◆ **ABOUT THIS TASK**
Every line below should be repeated exactly.
** Opening INPUT block **
(* ===== verification/Auth.v ===== *)
(** * auth/authbasic.cpp: the access token and the connect token *)

From S2P Require Import Prelude Strings Regex OMap Outcome Json Errors State Helpers Options.
From Stdlib Require Import Ascii.

Module authbasic.
Import helpers settings.

Section authbasic.
Context `{Platform}.

Definition set_tokens (t c : string) (a : AuthState) : AuthState :=
  {| token := t; connectToken := c; tokenSecurity := tokenSecurity a; tokenSent := tokenSent a |}.
Definition set_security (s : TokenSecurity) (a : AuthState) : AuthState :=
  {| token := token a; connectToken := connectToken a; tokenSecurity := s; tokenSent := tokenSent a |}.
Definition set_sent (a : AuthState) : AuthState :=
  {| token := token a; connectToken := connectToken a; tokenSecurity := tokenSecurity a; tokenSent := true |}.

Definition init : M unit :=
  t ← generateToken;
  modify (upd_auth (fun a => set_tokens t (connectToken a) a)) ;;
  c ← lift (match splitTwo t "."%char !! 1 with Some c => Ret c | None => Undef end);
  modify (upd_auth (fun a => set_tokens (token a) c a)) ;;
  jTokenSecurity ← getOptionForCurrentMode "tokenSecurity";
  if negb (is_null jTokenSecurity) then
    s ← lift (get_string jTokenSecurity);
    modify (upd_auth (set_security
      (if decide (s = "one-time") then TokenSecurityOneTime else TokenSecurityNone)))
  else mret tt.

Definition getTokenInternal : M string := gets (fun w => token (w_auth w)).
Definition getConnectTokenInternal : M string := gets (fun w => connectToken (w_auth w)).

Definition getToken : M string :=
  a ← gets w_auth;
  if tokenSent a && (match tokenSecurity a with TokenSecurityOneTime => true | _ => false end)
  then mret EmptyString
  else modify (upd_auth set_sent) ;; getTokenInternal.

Definition verifyToken (accessToken : string) : M bool :=
  t ← getTokenInternal; mret (bool_decide (t = accessToken)).

Definition verifyConnectToken (inConnectToken : string) : M bool :=
  t ← getConnectTokenInternal; mret (bool_decide (t = inConnectToken)).

(** the auth_info.json document *)
Definition __makeAuthInfoPayload : M json :=
  t ← getTokenInternal;
  c ← getConnectTokenInternal;
  j ← getOptionForCurrentMode "port";
  port ← lift (get_int j);
  mret (mk_obj [("nlToken", JStr t); ("nlConnectToken", JStr c); ("nlPort", of_int port)]).
End authbasic.
End authbasic.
** Closing INPUT block **
◆ **EXPECTED ANSWER**
(* ===== verification/Auth.v ===== *)
(** * auth/authbasic.cpp: the access token and the connect token *)

From S2P Require Import Prelude Strings Regex OMap Outcome Json Errors State Helpers Options.
From Stdlib Require Import Ascii.

Module authbasic.
Import helpers settings.

Section authbasic.
Context `{Platform}.

Definition set_tokens (t c : string) (a : AuthState) : AuthState :=
  {| token := t; connectToken := c; tokenSecurity := tokenSecurity a; tokenSent := tokenSent a |}.
Definition set_security (s : TokenSecurity) (a : AuthState) : AuthState :=
  {| token := token a; connectToken := connectToken a; tokenSecurity := s; tokenSent := tokenSent a |}.
Definition set_sent (a : AuthState) : AuthState :=
  {| token := token a; connectToken := connectToken a; tokenSecurity := tokenSecurity a; tokenSent := true |}.

Definition init : M unit :=
  t ← generateToken;
  modify (upd_auth (fun a => set_tokens t (connectToken a) a)) ;;
  c ← lift (match splitTwo t "."%char !! 1 with Some c => Ret c | None => Undef end);
  modify (upd_auth (fun a => set_tokens (token a) c a)) ;;
  jTokenSecurity ← getOptionForCurrentMode "tokenSecurity";
  if negb (is_null jTokenSecurity) then
    s ← lift (get_string jTokenSecurity);
    modify (upd_auth (set_security
      (if decide (s = "one-time") then TokenSecurityOneTime else TokenSecurityNone)))
  else mret tt.

Definition getTokenInternal : M string := gets (fun w => token (w_auth w)).
Definition getConnectTokenInternal : M string := gets (fun w => connectToken (w_auth w)).

Definition getToken : M string :=
  a ← gets w_auth;
  if tokenSent a && (match tokenSecurity a with TokenSecurityOneTime => true | _ => false end)
  then mret EmptyString
  else modify (upd_auth set_sent) ;; getTokenInternal.

Definition verifyToken (accessToken : string) : M bool :=
  t ← getTokenInternal; mret (bool_decide (t = accessToken)).

Definition verifyConnectToken (inConnectToken : string) : M bool :=
  t ← getConnectTokenInternal; mret (bool_decide (t = inConnectToken)).

(** the auth_info.json document *)
Definition __makeAuthInfoPayload : M json :=
  t ← getTokenInternal;
  c ← getConnectTokenInternal;
  j ← getOptionForCurrentMode "port";
  port ← lift (get_int j);
  mret (mk_obj [("nlToken", JStr t); ("nlConnectToken", JStr c); ("nlPort", of_int port)]).
End authbasic.
End authbasic.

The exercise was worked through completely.